An interest rate hike from the US Federal Reserve on Wednesday is considered nailed on by the market, while UK inflation is expected to pick up due to rising oil prices and the UK reporting season is scheduled to have a quiet day.

Starting closer to home, the Bank of England's most recent inflation report saw policymakers downgrade their inflation target for this year to 2.5%, though in light of the recent headlines about rising petrol prices this could be optimistic.

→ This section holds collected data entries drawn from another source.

(** The key after the part of the enumeration that was visited. *)
Lemma next_key_visited pre rest :
  NoDup (pre ++ rest) -> 0 ∉ pre ->
  next_key (pre ++ rest) (if default 0 (last pre) =? 0 then None else last pre) = head rest.
Proof.
  intros Hnd H0. destruct pre as [|k pre _] using rev_ind; [done|].
  rewrite last_snoc. simpl. apply not_elem_of_app in H0 as [_ H0].
  rewrite list_elem_of_singleton in H0. replace (k =? 0) with false by lia.
  rewrite <- app_assoc in *. simpl. rewrite key_after_mid; [done|].
  apply NoDup_app in Hnd as (_ & Hk & _). intros Hin. eapply Hk; [done|]. left.
Qed.

Section walk_facts.
Context (keys : list Z) (lookup : Z -> option tenant_resource).

Lemma prev_visited pre :
  0 ∉ pre ->
  (if default 0 (last pre) =? 0 then None else Some (default 0 (last pre))) =
  (if default 0 (last pre) =? 0 then None else last pre).
Proof.
  intros H0. destruct (last pre) as [k|] eqn:E; [|done]. simpl.
  by destruct (k =? 0).
Qed.

Lemma tenant_walk_rest max_count rest pre fuel acc :
  keys = (pre ++ rest)%list -> NoDup keys -> 0 ∉ keys -> (length rest < fuel)%nat ->
  tenant_walk keys lookup fuel max_count (default 0 (last pre)) acc =
    Some (acc ++ take (Z.to_nat max_count - length acc) (omap lookup rest))%list.
Proof.
  revert rest pre acc. induction fuel as [|fuel IH]; intros rest pre acc -> Hnd H0 Hf; [lia|].
  assert (H0p : 0 ∉ pre) by (intros Hin; apply H0, elem_of_app; by left).
  cbn [tenant_walk]. rewrite prev_visited, next_key_visited by done.
  destruct (Z.of_nat (length acc) <? max_count) eqn:E; tests.
  2:{ replace (Z.to_nat max_count - length acc)%nat with 0%nat by lia.
      by rewrite take_0, app_nil_r. }
  destruct rest as [|k rest]; simpl; [by rewrite take_nil, app_nil_r|].
  assert (Hlast : default 0 (last (pre ++ [k])%list) = k) by by rewrite last_snoc.
  pose proof (fun acc => IH rest (pre ++ [k])%list acc) as IHk. rewrite Hlast in IHk.
  rewrite IHk; [|by rewrite <- app_assoc|done|done|simpl in Hf; lia].
  destruct (lookup k) as [r|]; [|done].
  rewrite length_app. simpl. rewrite <- app_assoc. simpl.
  by replace (Z.to_nat max_count - length acc)%nat
    with (S (Z.to_nat max_count - (length acc + 1)))%nat by lia.
Qed.

(** C34. Listing the tenants of the eBPF map ends and is exact when tenant 0 is
    not in the map: after one turn per key the loop is over, and the array
    holds the records of the keys in the order of the map, cut at
    [max_count], with their number as the return value. *)
Theorem tenant_walk_terminates m max_count fuel :
  NoDup keys -> 0 ∉ keys -> 0 < max_count -> 0 <= tenant_resources_fd (m_fds m) ->
  (length keys < fuel)%nat ->
  let l := take (Z.to_nat max_count) (omap lookup keys) in
  ebpf_get_all_tenant_resources keys lookup fuel true max_count m = Some (Z.of_nat (length l), l).
Proof.
  intros Hnd H0 Hmax Hfd Hf. unfold ebpf_get_all_tenant_resources.
  replace (max_count <=? 0) with false by lia. cbn [negb orb].
  replace (tenant_resources_fd (m_fds m) <? 0) with false by lia.
  pose proof (tenant_walk_rest max_count keys [] fuel [] eq_refl Hnd H0 Hf) as Hw.
  cbn [last default] in Hw. simpl in Hw. rewrite Hw. simpl. by rewrite Nat.sub_0_r.
Qed.

(** ** Tenant 0 *)

Context (pre post : list Z) (Hkeys : keys = (pre ++ 0 :: post)%list) (Hnd : NoDup keys).

(** From a key up to 0 the walk only meets keys up to 0. *)
Lemma next_up_to_zero prev :
  prev ∈ (pre ++ [0])%list ->
  exists k, next_key keys (if prev =? 0 then None else Some prev) = Some k /\
    k ∈ (pre ++ [0])%list.
Proof using Hkeys Hnd.
  clear lookup. assert (Hhead : exists k, head keys = Some k /\ k ∈ (pre ++ [0])%list).
  { rewrite Hkeys. destruct pre as [|x pre']; [exists 0|exists x]; split; try done; left. }
  intros Hprev. destruct (prev =? 0) eqn:E; [done|]. tests.
  assert (Hp : prev ∈ pre).
  { apply elem_of_app in Hprev as [?|Hp]; [done|]. by apply list_elem_of_singleton in Hp. }
  apply list_elem_of_split in Hp as (l1 & l2 & Hsplit).
  simpl. rewrite Hkeys, Hsplit, <- app_assoc. simpl. rewrite key_after_mid.
  - destruct l2 as [|y l2]; [exists 0|exists y]; (split; [done|]); rewrite ?elem_of_app, ?elem_of_cons;
      naive_solver.
  - subst keys. rewrite Hsplit, <- app_assoc in Hnd. apply NoDup_app in Hnd as (_ & Hd & _).
    intros Hin. apply (Hd prev Hin). left.
Qed.

Lemma walk_up_to_zero fuel max_count prev acc :
  (forall k, k ∈ (pre ++ [0])%list -> is_Some (lookup k)) ->
  prev ∈ (pre ++ [0])%list ->
  (length acc <= Z.to_nat max_count)%nat -> (Z.to_nat max_count - length acc < fuel)%nat ->
  Forall (fun r => exists k, k ∈ (pre ++ [0])%list /\ lookup k = Some r) acc ->
  exists l, tenant_walk keys lookup fuel max_count prev acc = Some l /\
    length l = Z.to_nat max_count /\
    Forall (fun r => exists k, k ∈ (pre ++ [0])%list /\ lookup k = Some r) l.
Proof using Hkeys Hnd.
  intros Hall. revert prev acc. induction fuel as [|fuel IH]; intros prev acc Hp Hl Hf Ha; [lia|].
  cbn [tenant_walk]. destruct (Z.of_nat (length acc) <? max_count) eqn:E; tests.
  2:{ exists acc. split_and!; [done|lia|done]. }
  destruct (next_up_to_zero prev Hp) as (k & -> & Hk). destruct (Hall k Hk) as [r Hr].
  rewrite Hr. apply IH; rewrite ?length_app; simpl; [done|lia|lia|].
  apply Forall_app. split; [done|]. constructor; [eauto|constructor].
Qed.

Lemma walk_stuck fuel max_count prev acc :
  (forall k, k ∈ (pre ++ [0])%list -> lookup k = None) ->
  prev ∈ (pre ++ [0])%list -> Z.of_nat (length acc) < max_count ->
  tenant_walk keys lookup fuel max_count prev acc = None.
Proof using Hkeys Hnd.
  intros Hnone. revert prev. induction fuel as [|fuel IH]; intros prev Hp Hl; [done|].
  cbn [tenant_walk]. replace (Z.of_nat (length acc) <? max_count) with true by lia.
  destruct (next_up_to_zero prev Hp) as (k & -> & Hk). rewrite (Hnone k Hk). by apply IH.
Qed.

(** Tenant 0 in the map breaks the listing.  The loop uses the previous key 0
    to mean "start", so the walk goes back to the first key after tenant 0.
    If the records are there, the call reports [max_count] tenants however few
    there are: repetitions of the tenants up to tenant 0, none of those after
    it.  If the records of these keys cannot be read, for instance because
    they are deleted meanwhile, the loop never ends. *)
Theorem tenant_zero_breaks_walk m max_count :
  0 < max_count -> 0 <= tenant_resources_fd (m_fds m) ->
  ((forall k, k ∈ (pre ++ [0])%list -> is_Some (lookup k)) ->
   forall fuel, (Z.to_nat max_count < fuel)%nat ->
   exists l, ebpf_get_all_tenant_resources keys lookup fuel true max_count m = Some (max_count, l) /\
     Forall (fun r => exists k, k ∈ (pre ++ [0])%list /\ lookup k = Some r) l) /\
  ((forall k, k ∈ (pre ++ [0])%list -> lookup k = None) ->
   forall fuel, ebpf_get_all_tenant_resources keys lookup fuel true max_count m = None).
Proof using Hkeys Hnd.
  intros Hmax Hfd. unfold ebpf_get_all_tenant_resources.
  replace (max_count <=? 0) with false by lia. cbn [negb orb].
  replace (tenant_resources_fd (m_fds m) <? 0) with false by lia.
  assert (H0 : 0 ∈ (pre ++ [0])%list) by (apply elem_of_app; right; left).
  split; intros Hl fuel.
  - intros Hf. destruct (walk_up_to_zero fuel max_count 0 []) as (l & -> & Hlen & Hin);
      [done|done|simpl; lia|simpl; lia|constructor|].
    exists l. split; [|done]. simpl. by rewrite Hlen, Z2Nat.id by lia.
  - by rewrite walk_stuck.
Qed.
End walk_facts.

(** ** The table of links *)

Definition attachable (p : string * option Z) : bool :=
  (contains p.1 "kprobe_" || contains p.1 "kretprobe_") &&
  match p.2 with Some _ => true | None => false end.

(** The array of links overflows exactly when more than 16 probes attach. *)
Theorem attach_overflows ps links :
  (length links <= MAX_LINKS)%nat ->
  attach_programs ps links = None <->
  (MAX_LINKS < length links + length (filter (fun p => attachable p = true) ps))%nat.
Proof.
  revert links. induction ps as [|[name link] ps IH]; intros links Hl; cbn [attach_programs].
  { split; [done|]. simpl. lia. }
  destruct (contains name "kprobe_" || contains name "kretprobe_") eqn:E.
  2:{ rewrite IH by done. rewrite filter_cons_False; [reflexivity|]. unfold attachable. simpl. by rewrite E. }
  destruct link as [l|].
  - rewrite filter_cons_True by (unfold attachable; simpl; by rewrite E). cbn [length].
    destruct (MAX_LINKS <=? length links)%nat eqn:El.
    + apply Nat.leb_le in El. split; [lia|done].
    + apply Nat.leb_gt in El. rewrite IH by (rewrite length_app; cbn [length]; lia).
      rewrite length_app. cbn [length]. lia.
  - rewrite IH by done. rewrite filter_cons_False; [reflexivity|].
    unfold attachable. simpl. by rewrite andb_false_r.
Qed.

(** ** Without maps *)

(** When the eBPF object could not be loaded, the process query is the process
    table's: it answers what the ledger holds. *)
Theorem fallback_reads_ledger d pid m k :
  shm_ok d -> 0 < pid -> process_resources_fd (m_fds m) < 0 ->
  ebpf_get_enhanced_process_resources true d pid true m k =
    (0, Some (of_basic (default zero_usage (ledger d !! pid)))).
Proof.
  intros Hd Hp Hfd. unfold ebpf_get_enhanced_process_resources.
  replace (process_resources_fd (m_fds m) <? 0) with true by lia.
  rewrite shm_get_process_eq by done. by rewrite decide_True by done.
Qed.

(** ** Witnesses *)

Definition demo_fds : ebpf_maps_fds := mk_fds 3 4 5 6 7 8 9.
Definition demo_monitor : monitor := mk_monitor true [] demo_fds.
Definition demo_lookup (k : Z) : option tenant_resource :=
  Some (mk_tres k zero_eusage zero_eperf).

Lemma tenant_walk_terminates_witness :
  ebpf_get_all_tenant_resources [7; 3; 9] demo_lookup 4 true 2 demo_monitor =
    Some (2, [mk_tres 7 zero_eusage zero_eperf; mk_tres 3 zero_eusage zero_eperf]).
Proof.
  rewrite (tenant_walk_terminates [7; 3; 9] demo_lookup demo_monitor 2 4).
  - reflexivity.
  - apply (bool_decide_unpack _). vm_compute. exact I.
  - apply (bool_decide_unpack _). vm_compute. exact I.
  - lia.
  - vm_compute. discriminate.
  - simpl. lia.
Defined.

Having retreated from the 3.1% year-over-year rate seen in January to 2.4%, the headline measure of consumer price inflation is felt likely to pick up to a rate of 2.5% or even 2.6% in May, with recent eurozone inflation showing a jump to a year's high. Core prices, which exclude more volatile prices such as fuel and food, are seen remaining unchanged at 2.2% year over year.

Economists at HSBC, however, said they expect the headline CPI inflation rate to hold steady, as the positive contribution from higher oil prices is offset by spikes a year ago in audio-visual goods and electricity hikes falling into the comparative figures. "We suspect the audio-visual goods base effect will be enough to push the core CPI rate down by 0.1pp, to 2.0%."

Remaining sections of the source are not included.